5. Team dynamics. One of the main obstacles while developing any game is how the team works with each other, you can't allow any one individual get disheartened as it will begin to spread throughout the team and soon enough, morale will drop. There were a few lows during TIJ involving reiterating work and throwing a lot of it away, this is part of the development process and you can begin to lose sight of the main goal although ideally this should be avoided. Since the core members had a few years under their belts working together, we already knew the most basic thing we could do to prevent low morale was to back each other up, not to slag other peoples work off, find ways of making good out of the bad and generally use good communication skills to solve any problems. Unfortunately, not everyone has the ability to communicate sensibly but you can always fall back on keeping it professional while working. Importantly, and it is encouraged, especially with the newest members is to join in the out of work socials down the pub; here we can talk about things and discuss problems, a sort of group therapy session, some of our best design ideas come from a pub gathering. It became more and more important that everyone worked efficiently together or meeting milestones would require late nights, however we did hit all our deadlines except for a small accident in the later stages, which is explained later.

Our work ethics at Pixelogic is to get everyone involved where possible, all ideas are important, especially at the initial stages and as the project developed, people began to stay more within their own areas of expertise, it was good as we all respected each other opinions and working with talented hardworking individuals pushes you to do your best and more, this also has an impact on quality control.

Forging good relations with the publisher and having a project leader who backs you up when your work might not live up to specifications of the milestone agreement, which could be due to many different reasons such as unfinished technologies or other requirements were more important during that month, etc. The main objective was to avoid doing work for something which wasn't ready to be implemented, this is partly to blame on scheduling but you cannot foresee everything and some things in milestones will need reshuffling during the project, for example, do we need all the vehicles modelled before car handling is finished?

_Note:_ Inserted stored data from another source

(* ===== verification/Replication.v ===== *)
(** * daemon/daemondata: what the replication guarantees

    A sender [s] and a receiver, any other node.  The sender's messages reach
    the receiver in any order, any number of times or never, mixed with those of
    the other nodes, across restarts of both.  [history] is the record of the
    data set of the sender at each generation of each of its runs; the
    invariants say that the replica of the receiver is always one of these. *)

From S2P Require Import Prelude Status Naming Instance Nmon ClusterData Daemondata.

Open Scope string_scope.
Import msgbus daemondata.

Module replication.

(** ** What publications leave alone *)

Record same (d u : data) : Prop := {
  same_clusterData : clusterData u = clusterData d;
  same_hbGens : hbGens u = hbGens d;
  same_peerRuns : peerRuns u = peerRuns d;
  same_localNode : localNode u = localNode d;
  same_gen : gen u = gen d;
  same_pendingEvs : pendingEvs u = pendingEvs d;
  same_eventQueue : eventQueue u = eventQueue d;
  same_runID : runID u = runID d;
  same_clusterNodes : clusterNodes u = clusterNodes d;
  same_hbMessageType : hbMessageType u = hbMessageType d;
  same_hbPatchMsgUpdated : hbPatchMsgUpdated u = hbPatchMsgUpdated d;
  same_hbSendQ : hbSendQ u = hbSendQ d;
  same_needMsg : needMsg u = needMsg d }.

#[global] Instance same_preorder : PreOrder same.
Proof. split; [done|]. intros d u v [] []. split; congruence. Qed.

Lemma same_upd d u v :
  same d u -> clusterData v = clusterData u -> hbGens v = hbGens u -> peerRuns v = peerRuns u ->
  localNode v = localNode u -> gen v = gen u -> pendingEvs v = pendingEvs u -> eventQueue v = eventQueue u ->
  runID v = runID u -> clusterNodes v = clusterNodes u -> hbMessageType v = hbMessageType u ->
  hbPatchMsgUpdated v = hbPatchMsgUpdated u -> hbSendQ v = hbSendQ u -> needMsg v = needMsg u -> same d v.
Proof. intros [] ? ? ? ? ? ? ? ? ? ? ? ? ?. split; congruence. Qed.

Lemma same_foldl {A} (f : data -> A -> data) l d u :
  (forall u x, same d u -> same d (f u x)) -> same d u -> same d (foldl f u l).
Proof. intros Hf. revert u. induction l as [|x l IH]; simpl; auto. Qed.

Ltac same_step u :=
  match goal with
  | |- same ?d _ => cut (same d u); [generalize u; let x := fresh in intros x ?; apply (same_upd _ x); done|]
  end.

Create HintDb same discriminated.
#[export] Hint Extern 0 (same ?d ?d) => reflexivity : same.
#[export] Hint Extern 1 (same _ (pub _ ?u)) => same_step u : same.
#[export] Hint Extern 1 (same _ (emit _ ?u)) => same_step u : same.
#[export] Hint Extern 1 (same _ (renew _ _ ?u)) => same_step u : same.
#[export] Hint Extern 2 (same _ (upd _ _ ?u)) => same_step u : same.
#[export] Hint Resolve same_foldl : same.

Ltac same_tac := intros; cbv zeta; repeat split_test; simplify_eq; cbn [fst snd]; eauto 20 with same.

Section same_methods.
Context `{E : Env}.

Lemma same_setHbMsgType n ty d u : same d u -> same d (setHbMsgType n ty u).
Proof. unfold setHbMsgType. same_tac. Qed.
Lemma same_setHbMsgPatchLength n l d u : same d u -> same d (setHbMsgPatchLength n l u).
Proof. unfold setHbMsgPatchLength. same_tac. Qed.
Lemma same_setDaemonHeartbeat d u : same d u -> same d (setDaemonHeartbeat u).
Proof. unfold setDaemonHeartbeat. same_tac. Qed.
#[local] Hint Resolve same_setHbMsgType same_setHbMsgPatchLength same_setDaemonHeartbeat : same.

Lemma same_unsetInstConfig n s d u : same d u -> same d (unsetInstConfig n s u).
Proof. unfold unsetInstConfig. same_tac. Qed.
Lemma same_unsetInstStatus n s d u : same d u -> same d (unsetInstStatus n s u).
Proof. unfold unsetInstStatus. same_tac. Qed.
Lemma same_unsetInstMonitor n s d u : same d u -> same d (unsetInstMonitor n s u).
Proof. unfold unsetInstMonitor. same_tac. Qed.
Lemma same_unsetPoolStatus n s d u : same d u -> same d (unsetPoolStatus n s u).
Proof. unfold unsetPoolStatus. same_tac. Qed.
#[local] Hint Resolve same_unsetInstConfig same_unsetInstStatus same_unsetInstMonitor same_unsetPoolStatus : same.

Lemma same_dropPeerHolders n d u : same d u -> same d (dropPeerHolders n u).
Proof.
  intros Hu. unfold dropPeerHolders, rangeOver. cbv zeta.
  match goal with |- context [MonitorData (caches ?v)] => assert (same d v) as Hv by same_tac; set (w := v) in *; clearbody w end.
  same_tac.
Qed.

Lemma same_pubMsgFromNodeInstanceDiffForNode peer cur d u :
  same d u -> same d (pubMsgFromNodeInstanceDiffForNode peer cur u).
Proof.
  intros Hu. unfold pubMsgFromNodeInstanceDiffForNode, overList. cbv zeta.
  assert (forall prev s v, same d v -> same d (renewInstConfig prev peer s v)) as H1.
  { unfold renewInstConfig. same_tac. }
  assert (forall s v, same d v -> same d (renewInstStatus peer s v)) as H2 by (unfold renewInstStatus; same_tac).
  assert (forall s v, same d v -> same d (renewInstMonitor peer s v)) as H3 by (unfold renewInstMonitor; same_tac).
  destruct (getUpdatedRemoved _ _ _ _ _) as [[? ?] ?]. destruct (getUpdatedRemoved _ _ _ _ _) as [[? ?] ?].
  destruct (getUpdatedRemoved _ _ _ _ _) as [[? ?] ?]. eauto 20 with same.
Qed.

Lemma same_pubMsgFromNodePoolDiffForNode peer d u :
  same d u -> same d (pubMsgFromNodePoolDiffForNode peer u).
Proof.
  intros Hu. unfold pubMsgFromNodePoolDiffForNode, rangeOver. cbv zeta.
  assert (forall prev s v, same d v -> same d (renewPool prev peer s v)) as H1 by (unfold renewPool; same_tac).
  assert (forall s v, same d v -> same d (dropPool peer s v)) as H2 by (unfold dropPool; same_tac).
  eauto 20 with same.
Qed.
#[local] Hint Resolve same_pubMsgFromNodeInstanceDiffForNode same_pubMsgFromNodePoolDiffForNode : same.

Lemma same_pubPeerDataChanges peer d u : same d u -> same d (pubPeerDataChanges peer u).
Proof.
  intros Hu. unfold pubPeerDataChanges. cbv zeta. set (cur := refreshPreviousUpdated peer u). clearbody cur.
  assert (same d (pubMsgFromNodeConfigDiffForNode peer u)) as H1
    by (unfold pubMsgFromNodeConfigDiffForNode; same_tac).
  set (u1 := pubMsgFromNodeConfigDiffForNode peer u) in *. clearbody u1.
  assert (same d (pubMsgFromNodeStatusDiffForNode peer u1)) as H2
    by (unfold pubMsgFromNodeStatusDiffForNode; same_tac).
  set (u2 := pubMsgFromNodeStatusDiffForNode peer u1) in *. clearbody u2.
  assert (same d (pubMsgFromNodeStatsDiffForNode peer u2)) as H3
    by (unfold pubMsgFromNodeStatsDiffForNode; same_tac).
  set (u3 := pubMsgFromNodeStatsDiffForNode peer u2) in *. clearbody u3.
  unfold pubMsgFromNodeCollectorDiffForNode, pubMsgFromNodeDaemondataDiffForNode,
    pubMsgFromNodeDnsDiffForNode, pubMsgFromNodeListenerDiffForNode, pubMsgFromNodeRunnerImonDiffForNode,
    pubMsgFromNodeSchedulerDiffForNode, pubMsgFromNodeMonitorDiffForNode. cbv zeta.
  repeat match goal with
  | |- context [if isRenewed ?f peer cur ?v then ?a else ?v] =>
      lazymatch v with context [isRenewed] => fail | _ => idtac end;
      let w := fresh "w" in assert (same d (if isRenewed f peer cur v then a else v)) by same_tac;
      set (w := if isRenewed f peer cur v then a else v) in *; clearbody w
  end.
  eauto with same.
Qed.

End same_methods.

(** ** Histories *)

(** The data set of the sender, by run and generation. *)
Abbreviation history := (gmap (string * N) Node).

(** The messages applied one after the other; the clock and the generations do
    not matter to the view. *)
Definition replay (m : Nodes) (l : list Msg) : Nodes :=
  foldl (fun m c => ApplyMessage time.zero ∅ c m) m l.

(** The messages [l] turn the data set [n0] of [s] into [n1]. *)
Definition turns (s : string) (n0 : Node) (l : list Msg) (n1 : Node) : Prop :=
  replay {[s := n0]} l !! s ≡ Some n1.

Lemma replay_view s l : forall m1 m2, m1 !! s ≡ m2 !! s -> replay m1 l !! s ≡ replay m2 l !! s.
Proof.
  unfold replay. induction l as [|c l IH]; simpl; intros m1 m2 Hm; [done|].
  apply IH. by apply ApplyMessage_view.
Qed.

Lemma replay_turns s n0 l n1 m : turns s n0 l n1 -> m !! s ≡ Some n0 -> replay m l !! s ≡ Some n1.
Proof.
  unfold turns. intros Ht Hm. rewrite <- Ht. apply replay_view. by rewrite lookup_singleton_eq.
Qed.

Lemma replay_app m l1 l2 : replay m (l1 ++ l2)%list = replay (replay m l1) l2.
Proof. apply foldl_app. Qed.

(** The events of each generation turn the previous data set into its own. *)
Definition events_ok (h : history) (s run : string) (evs : gmap N (list Msg)) : Prop :=
  map_Forall (fun g l => l <> [] /\ exists p n0 n1, g = N.succ p /\ h !! (run, p) = Some n0 /\
                h !! (run, g) = Some n1 /\ turns s n0 l n1) evs.

(** What a message of [s] says is so. *)
Record msg_ok (h : history) (s : string) (msg : HbMsg) : Prop := {
  ok_name : Nodename msg = s;
  ok_run : RunID msg <> "";
  ok_nonzero : genOf s (Msg_Gen msg) <> 0%N;
  ok_events : events_ok h s (RunID msg) (Events msg);
  ok_full : Kind msg = "full" ->
    genOf s (node.Status_Gen (Status_ (NodeData msg))) = genOf s (Msg_Gen msg) /\
    exists m, h !! (RunID msg, genOf s (Msg_Gen msg)) = Some m /\ NodeData msg ≡ m }.

(** The replica of [s] is its data set at generation [g] of [run]. *)
Record at_gen (h : history) (s run : string) (g : N) (d : data) : Prop := {
  at_nonzero : g <> 0%N;
  at_applied : applied s d = g;
  at_run : run_id <$> peerRuns d !! s = Some run;
  at_data : exists m, h !! (run, g) = Some m /\ clusterData d !! s ≡ Some m }.

Definition tracks (h : history) (s : string) (d : data) : Prop :=
  applied s d = 0%N \/ exists run g, at_gen h s run g d.

(** What concerns [s] is the same. *)
Record frame (s : string) (d u : data) : Prop := {
  frame_localNode : localNode u = localNode d;
  frame_applied : applied s u = applied s d;
  frame_run : run_id <$> peerRuns u !! s = run_id <$> peerRuns d !! s;
  frame_data : clusterData u !! s ≡ clusterData d !! s }.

A breather space in the middle of the project was scheduled in, where we all sat back and analysed what we had achieved and what was the way forward, this proved to be extremely valuable as car handling and physics came across as the weakest link to gaining good game play and therefore an extra couple of months of programming time was arranged to correct this. The outcome of the new handling technology improved the game no end, we now could have highly customised handling characteristics, and all 14 vehicles that feature in the game realistically behaved differently to each other, which helped to mould the whole game.